Repeat ultrasonographic assessment of the same patient, done postoperatively at 2 months, showing complete atrophy of the affected left testis.
Discussion
We report the rare complication of complete testicular atrophy in two adolescent boys with isolated non-mumps orchitis.
Mumps-related orchitis is responsible for most cases of isolated orchitis, and up to 60% of these boys develop a degree of testicular atrophy [1]; however, testicular atrophy is rarely described as a complication in cases of orchitis without a concurrent mumps infection [2]. To our knowledge, there are no reports in the literature of testicular atrophy in patients with orchitis who had previously undergone scrotal exploration.
Both our patients had no preceding history suggestive of mumps and had been adequately vaccinated. We did not perform serological tests for mumps, as the clinical features were considered adequate to arrive at or exclude a diagnosis of mumps. Both had induction doses of prophylactic antibiotics prior to surgery, which likely explains the absence of urinary bacterial growth.
In our cases, ultrasonography showed there was decreased testicular vascularity, a feature usually suggestive of testicular torsion and unexpected in orchitis [3]. This appearance of ischaemia may be due to inflammatory interstitial oedema, leading to a testicular compartment syndrome within the confines of an inflexible tunica albuginea [4]. Such findings have also been described in large scrotal hydrocoeles and in isolated epidydimitis [5].

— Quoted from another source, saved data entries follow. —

(* ===== verification/Projections.v ===== *)
(** * Between the model and the protocol

    [master/projections.go] and the comparison functions of [master/monitor.go]:
    the conversions between database rows and protocol messages, and when the
    monitor considers a desired and an observed state the same. *)

From stdpp Require Import base gmap sets list strings.
From Stdlib Require Import Lia.
From S2P Require Import Prelude Msp Model Database Orm.

Open Scope Z_scope.
Set Warnings "-clear-no-such-hyp".

(** ** projections.go *)

Definition ProjectModelShardingRoleToMSPShardingRole (r : ShardingRole) : gres string :=
  if decide (r = Model.ShardingRoleNone) then Ok msp.ShardingRoleNone
  else if decide (r = Model.ShardingRoleShardServer) then Ok msp.ShardingRoleShardServer
  else if decide (r = Model.ShardingRoleConfigServer) then Ok msp.ShardingRoleConfigServer
  else Err (TextError ("cannot convert unknown model.ShardingRole `" +:+ r +:+ "`")).

Definition ProjectMSPShardingRoleToModelShardingRole (r : string) : gres ShardingRole :=
  if decide (r = msp.ShardingRoleNone) then Ok Model.ShardingRoleNone
  else if decide (r = msp.ShardingRoleShardServer) then Ok Model.ShardingRoleShardServer
  else if decide (r = msp.ShardingRoleConfigServer) then Ok Model.ShardingRoleConfigServer
  else Err (TextError ("cannot convert unknown msp.ShardingRole `" +:+ r +:+ "`")).

Definition mspMongodStateFromExecutionState (s : MongodExecutionState) : gres string :=
  if decide (s = MongodExecutionStateDestroyed) then Ok msp.MongodStateDestroyed
  else if decide (s = MongodExecutionStateNotRunning) then Ok msp.MongodStateNotRunning
  else if decide (s = MongodExecutionStateRecovering) then Ok msp.MongodStateRecovering
  else if decide (s = MongodExecutionStateRunning) then Ok msp.MongodStateRunning
  else if decide (s = MongodExecutionStateForceDestroyed) then Ok msp.MongodStateForceDestroyed
  else Err (TextError ("deployer: unable to map `" +:+ fmt_d s +:+ "` from model.ExecutionState to msp.MongodState")).

Definition ProjectModelMongodbCredentialToMSPMongodCredential (m : MongodbCredential) : msp.MongodCredential :=
  msp.mkMongodCredential (Credential_Username m) (Credential_Password m).

(** ** monitor.go *)

Definition MspMongodStateToModelExecutionState (e : string) : MongodExecutionState :=
  if decide (e = msp.MongodStateDestroyed) then MongodExecutionStateDestroyed
  else if decide (e = msp.MongodStateNotRunning) then MongodExecutionStateNotRunning
  else if decide (e = msp.MongodStateRecovering) then MongodExecutionStateRecovering
  else if decide (e = msp.MongodStateRunning) then MongodExecutionStateRunning
  else if decide (e = msp.MongodStateForceDestroyed) then MongodExecutionStateForceDestroyed
  else if decide (e = msp.MongodStateUninitialized) then MongodExecutionStateUninitiated
  else 0.

Definition mspErrorToModelMSPError (mspError : msp.Error) : MSPError :=
  mkMSPError 0 (msp.Identifier mspError) (msp.Description mspError) (msp.LongDescription mspError).

Definition MongodStatesEquivalent (a b : MongodState) : bool :=
  let e := bool_decide (MongodState_ExecutionState a = MongodState_ExecutionState b) in
  e && bool_decide (MongodState_ShardingRole a = MongodState_ShardingRole b).

(** Equality of struct values, [==]: floats compare as floats. *)
Definition HostPort_eqb (a b : msp.HostPort) : bool :=
  bool_decide (msp.Hostname a = msp.Hostname b) && bool_decide (msp.Port a = msp.Port b).
Definition ReplicaSetMember_eqb (a b : msp.ReplicaSetMember) : bool :=
  HostPort_eqb (msp.Member_HostPort a) (msp.Member_HostPort b) &&
  float64_eqb (msp.Member_Priority a) (msp.Member_Priority b) &&
  bool_decide (msp.Member_Votes a = msp.Member_Votes b).

(** The loops of [MSPReplicaSetMembersDeepEqualsIgnoringOrder]: [seen] is the key
    set of the Go map, compared with [==]. *)
Fixpoint all_seen (seen b : list msp.ReplicaSetMember) : bool :=
  match b with
  | [] => true
  | m :: b => if existsb (ReplicaSetMember_eqb m) seen then all_seen seen b else false
  end.

Definition MSPReplicaSetMembersDeepEqualsIgnoringOrder (a b : list msp.ReplicaSetMember) : bool :=
  if decide (length a ≠ length b) then false else all_seen a b.

Definition ReplicaSetMembersEquivalent (a b : msp.ReplicaSetMember) : bool :=
  HostPort_eqb (msp.Member_HostPort a) (msp.Member_HostPort b) &&
  float64_eqb (msp.Member_Priority a) (msp.Member_Priority b) &&
  bool_decide (msp.Member_Votes a = msp.Member_Votes b).

(** ** Round trips *)

(** The sharding roles of the model and of the protocol correspond one to
    one: a role converted to the protocol and back is unchanged, and the other
    way round, and a value outside the three roles is an error in both
    directions. *)
Theorem sharding_role_roundtrip r :
  match ProjectModelShardingRoleToMSPShardingRole r with
  | Ok r' => ProjectMSPShardingRoleToModelShardingRole r' = Ok r
  | Err _ => r ∉ [Model.ShardingRoleNone; Model.ShardingRoleShardServer; Model.ShardingRoleConfigServer]
  end ∧
  match ProjectMSPShardingRoleToModelShardingRole r with
  | Ok r' => ProjectModelShardingRoleToMSPShardingRole r' = Ok r
  | Err _ => r ∉ [msp.ShardingRoleNone; msp.ShardingRoleShardServer; msp.ShardingRoleConfigServer]
  end.
Proof.
  unfold ProjectModelShardingRoleToMSPShardingRole, ProjectMSPShardingRoleToModelShardingRole.
  split; repeat case_decide; subst; try done; rewrite !not_elem_of_cons; auto using not_elem_of_nil.
Qed.

(** Every execution state the master can push survives the trip to the
    protocol and back; the states it cannot push are [uninitiated] and the
    invalid value 0. *)
Theorem execution_state_roundtrip s :
  0 ≤ s ≤ 6 →
  match mspMongodStateFromExecutionState s with
  | Ok e => MspMongodStateToModelExecutionState e = s
  | Err _ => s = 0 ∨ s = MongodExecutionStateUninitiated
  end.
Proof.
  intros Hs. assert (s = 0 ∨ s = 1 ∨ s = 2 ∨ s = 3 ∨ s = 4 ∨ s = 5 ∨ s = 6) as Hcases by lia.
  destruct Hcases as [->|[->|[->|[->|[->|[->| ->]]]]]]; vm_compute; auto.
Qed.

Lemma execution_state_roundtrip_witness :
  mspMongodStateFromExecutionState 6 = Ok msp.MongodStateRunning ∧
  MspMongodStateToModelExecutionState msp.MongodStateRunning = 6.
Proof. split; [reflexivity|]. apply (execution_state_roundtrip 6). lia. Defined.

(** ** The member comparison *)

Lemma SFcompare_refl f : f ≠ SpecFloat.S754_nan → SpecFloat.SFcompare f f = Some Eq.
Proof.
  intros Hf. destruct f as [b|b| |b m e]; simpl; try (by destruct b); [done|].
  destruct b; rewrite Z.compare_refl, Pos.compare_refl; done.
Qed.

Lemma member_eqb_refl m : msp.Member_Priority m ≠ SpecFloat.S754_nan → ReplicaSetMember_eqb m m = true.
Proof.
  intros Hp. unfold ReplicaSetMember_eqb, HostPort_eqb, float64_eqb, SpecFloat.SFeqb.
  rewrite !bool_decide_true by done. by rewrite SFcompare_refl.
Qed.

Lemma all_seen_spec seen b :
  all_seen seen b = true ↔ ∀ m, m ∈ b → ∃ m', m' ∈ seen ∧ ReplicaSetMember_eqb m m' = true.
Proof.
  induction b as [|m b IH]; simpl; [split; [set_solver|done]|].
  destruct (existsb (ReplicaSetMember_eqb m) seen) eqn:He.
  - apply existsb_exists in He as (m' & Hin%list_elem_of_In & Heq). rewrite IH. split.
    + intros Hall x [->|Hx]%elem_of_cons; eauto.
    + intros Hall x Hx. apply Hall. by right.
  - split; [done|]. intros Hall. destruct (Hall m) as (m' & Hin & Heq); [left|].
    enough (existsb (ReplicaSetMember_eqb m) seen = true) by congruence.
    apply existsb_exists. exists m'. split; [by apply list_elem_of_In|done].
Qed.

(** The comparison accepts every reordering of the members (priorities being
    numbers), so the order in which a slave reports them is no mismatch. *)
Theorem members_equal_ignores_order a b :
  a ≡ₚ b → (∀ m, m ∈ a → msp.Member_Priority m ≠ SpecFloat.S754_nan) →
  MSPReplicaSetMembersDeepEqualsIgnoringOrder a b = true.
Proof.
  intros Hperm Hnan. unfold MSPReplicaSetMembersDeepEqualsIgnoringOrder.
  rewrite decide_False by (intros Hl; apply Hl; by rewrite Hperm).
  apply all_seen_spec. intros m Hm. exists m. rewrite Hperm. split; [done|].
  apply member_eqb_refl, Hnan. by rewrite Hperm.
Qed.

Definition example_member (host : string) : msp.ReplicaSetMember :=
  msp.mkReplicaSetMember (msp.mkHostPort host 18080) (float64_of_int 10) 1.

Lemma members_equal_ignores_order_witness :
  MSPReplicaSetMembersDeepEqualsIgnoringOrder [example_member "a"; example_member "b"]
    [example_member "b"; example_member "a"] = true.
Proof.
  apply members_equal_ignores_order; [apply perm_swap|].
  intros m [->|[->|[]%not_elem_of_nil]%elem_of_cons]%elem_of_cons; discriminate.
Defined.

(** The comparison is not an equality of sets: it is not symmetric, two
    members on the left can be answered by one of them reported twice. *)
Theorem members_equal_not_symmetric : ∃ a b,
  MSPReplicaSetMembersDeepEqualsIgnoringOrder a b = true ∧
  MSPReplicaSetMembersDeepEqualsIgnoringOrder b a = false.
Proof. exists [example_member "a"; example_member "b"], [example_member "a"; example_member "a"]. by vm_compute. Qed.

(** C40: The comparison decides the equality of two sets of members: if the members
    of each list are pairwise different (and told apart by [==], which priorities
    that are no numbers are not), it accepts exactly the reorderings. *)
Theorem members_equal_exact a b :
  NoDup a → NoDup b →
  (∀ m m', m ∈ a ++ b → m' ∈ a ++ b → ReplicaSetMember_eqb m m' = true ↔ m = m') →
  MSPReplicaSetMembersDeepEqualsIgnoringOrder a b = true ↔ a ≡ₚ b.
Proof.
  intros Ha Hb Heq. unfold MSPReplicaSetMembersDeepEqualsIgnoringOrder. case_decide as Hlen.
  - split; [done|]. intros Hp. by rewrite Hp in Hlen.
  - rewrite all_seen_spec. split.
    + intros Hall. symmetry. apply submseteq_length_Permutation; [|lia]. apply NoDup_submseteq; [done|].
      intros m Hm. destruct (Hall m Hm) as (m' & Hm' & E).
      by apply (Heq m m') in E as ->; [|set_solver..].
    + intros Hp m Hm. exists m. rewrite Hp. split; [done|]. apply Heq; set_solver.
Qed.

Lemma members_equal_exact_witness :
  MSPReplicaSetMembersDeepEqualsIgnoringOrder [example_member "a"; example_member "b"]
    [example_member "b"; example_member "a"] = true ↔
  [example_member "a"; example_member "b"] ≡ₚ [example_member "b"; example_member "a"].
Proof.
  apply members_equal_exact.
  - apply NoDup_cons. split; [by intros [=]%list_elem_of_singleton|apply NoDup_singleton].
  - apply NoDup_cons. split; [by intros [=]%list_elem_of_singleton|apply NoDup_singleton].
  - intros m m' Hm Hm'. simpl in Hm, Hm'.
    assert (m = example_member "a" ∨ m = example_member "b") as [-> | ->] by set_solver;
    assert (m' = example_member "a" ∨ m' = example_member "b") as [-> | ->] by set_solver;
    (split; [vm_compute; congruence|]); intros E; try (by vm_compute); discriminate E.
Defined.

If the pathophysiology of atrophy is thought to be a consequence of testicular compartment syndrome, testicular fasciotomy may be performed. This manoeuvre has been reported to reduce intrascrotal pressure and to produce a return of colour to the testis [4,5], and should be considered particularly for patients with pre-operative ultrasonographic evidence of reduced testicular flow and intraoperative findings of orchitis, as the patient is already under anaesthesia for a surgical procedure; however, this has been attempted in cases of mumps-related orchitis with equivocal success [1].
Conclusions
These cases demonstrate the rare, but potentially devastating, complication of testicular atrophy that may arise in non-mumps orchitis. The causative pathophysiology may involve some degree of testicular compartment syndrome and subsequent ischaemia. Patients must be made aware of this outcome and advised on testicular self-examination after surgery.
Footnotes
Declaration of conflicting interest
The author(s) declared no potential conflicts of interest with respect to the research, authorship, and/or publication of this article.
Funding statement
The author(s) received no financial support for the research, authorship, and/or publication of this article.